=== Section Start ===

(** X7: for all ints [mode] and [value], [process mode value] returns a
    value, always an int, unless [mode = 1] and [value = 2147483647]; on
    that one pair it never returns. *)
Theorem process_returns_iff (mode value : Z) :
  Int.in_range value ->
  ((exists v, returns (process mode value) v) <->
   ~ (mode = 1 /\ value = Int.max_signed)) /\
  (mode = 1 -> value = Int.max_signed -> diverges (process mode value)) /\
  (forall v, returns (process mode value) v -> Int.in_range v).
Proof.
  intros Hv. unfold process.
  destruct (Z.eqb_spec mode 0) as [E0|N0].
  { split; [|split].
    - split; [intros _ [H _]; lia|].
      intros _. eexists. apply compute_series_returns, Hv.
    - intros H. lia.
    - intros v Hr. rewrite (compute_series_unique value v Hv Hr).
      apply series_spec_in_range. }
  destruct (Z.eqb_spec mode 1) as [E1|N1].
  { destruct (Z.eq_dec value Int.max_signed) as [Emax|Nmax].
    - subst value. split; [|split].
      + split; [|intros H; exfalso; apply H; split; [exact E1|reflexivity]].
        intros [v Hr] _.
        exact (returns_not_diverges _ _ Hr compute_product_stuck).
      + intros _ _. exact compute_product_stuck.
      + intros v Hr.
        destruct (returns_not_diverges _ _ Hr compute_product_stuck).
    - assert (Hlt : value < Int.max_signed) by int_lia.
      split; [|split].
      + split; [intros _ [_ H]; contradiction|].
        intros _. eexists. apply compute_product_returns; assumption.
      + intros _ H. contradiction.
      + intros v Hr. rewrite (compute_product_unique value v Hv Hlt Hr).
        apply product_spec_in_range. }
  split; [|split].
  - split; [intros _ [H _]; contradiction|].
    intros _. exists (helper_B value), O. reflexivity.
  - intros H. contradiction.
  - intros v [fuel Hr]. unfold ret in Hr. injection Hr as <-.
    rewrite helper_B_wrap. apply wrap_in_range.
Qed.

Lemma process_returns_iff_witness :
  Int.in_range 2147483647 /\
  (exists v, returns (process 0 2147483647) v) /\
  (exists v, returns (process 7 2147483647) v) /\
  diverges (process 1 2147483647).
Proof.
  assert (H : Int.in_range 2147483647) by int_lia.
  split; [exact H|].
  split.
  { apply (proj2 (proj1 (process_returns_iff 0 2147483647 H))).
    intros [E _]. discriminate E. }
  split.
  { apply (proj2 (proj1 (process_returns_iff 7 2147483647 H))).
    intros [E _]. discriminate E. }
  exact (proj1 (proj2 (process_returns_iff 1 2147483647 H)) eq_refl eq_refl).
Defined.

(** *** The cyclic pair in detail *)

Lemma cycle_1_depth_step (x : Z) :
  0 < x -> cycle_1_depth x = cycle_1_depth (x - 2) + 2.
Proof.
  intros H. unfold cycle_1_depth.
  destruct (Z.leb_spec x 0) as [Hle|_]; [lia|].
  assert (Hm : (x - 2) mod 2 = x mod 2).
  { replace (x - 2) with (x + (-1) * 2) by lia. apply Z.mod_add. lia. }
  destruct (Z.leb_spec (x - 2) 0) as [Hle|Hgt].
  - assert (Hx : x = 1 \/ x = 2) by lia.
    destruct Hx as [-> | ->]; reflexivity.
  - rewrite Hm. lia.
Qed.

Lemma cycle_1_exact (k : nat) :
  forall (x : Z) (fuel : nat), Int.in_range x -> x <= 2 * Z.of_nat k ->
    cycle_1 x fuel
    = if cycle_1_depth x <=? Z.of_nat fuel then Some (cycle_1_value x) else None.
Proof.
  assert (Hbase : forall (x : Z) (fuel : nat), x <= 0 ->
            cycle_1 x fuel
            = if cycle_1_depth x <=? Z.of_nat fuel
              then Some (cycle_1_value x) else None).
  { intros x fuel Hle. rewrite cycle_1_value_nonpos by exact Hle.
    unfold cycle_1_depth.
    destruct (Z.leb_spec x 0) as [_|Hgt]; [|lia].
    destruct fuel as [|fuel]; [reflexivity|].
    rewrite cycle_1_unfold.
    destruct (Z.leb_spec x 0) as [_|Hgt]; [|lia].
    destruct (Z.leb_spec 1 (Z.of_nat (S fuel))) as [_|Hgt]; [reflexivity|lia]. }
  induction k as [|k IH]; intros x fuel Hx Hk; [apply Hbase; lia|].
  destruct (Z.leb_spec x 0) as [Hle|Hgt]; [apply Hbase; exact Hle|].
  rewrite (cycle_1_depth_step x Hgt), <- (cycle_1_value_step x Hgt).
  assert (Hd : 1 <= cycle_1_depth (x - 2)).
  { unfold cycle_1_depth. destruct (Z.leb_spec (x - 2) 0); [lia|].
    pose proof (Z.mod_pos_bound (x - 2) 2 ltac:(lia)). lia. }
  destruct fuel as [|[|fuel]].
  - destruct (Z.leb_spec (cycle_1_depth (x - 2) + 2) (Z.of_nat 0)); [lia|reflexivity].
  - rewrite cycle_1_unfold.
    destruct (Z.leb_spec x 0) as [Hle|_]; [lia|].
    destruct (Z.leb_spec (cycle_1_depth (x - 2) + 2) (Z.of_nat 1)); [lia|reflexivity].
  - rewrite cycle_1_round_trip by assumption.
    rewrite IH by int_lia.
    destruct (Z.leb_spec (cycle_1_depth (x - 2)) (Z.of_nat fuel));
      destruct (Z.leb_spec (cycle_1_depth (x - 2) + 2) (Z.of_nat (S (S fuel))));
      try reflexivity; lia.
Qed.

=== Section End ===

WHAT YOU HAVE TO DO: Show every line of the data in which the word "else" appears.

TASK RESULT:
    = if cycle_1_depth x <=? Z.of_nat fuel then Some (cycle_1_value x) else None.
              then Some (cycle_1_value x) else None).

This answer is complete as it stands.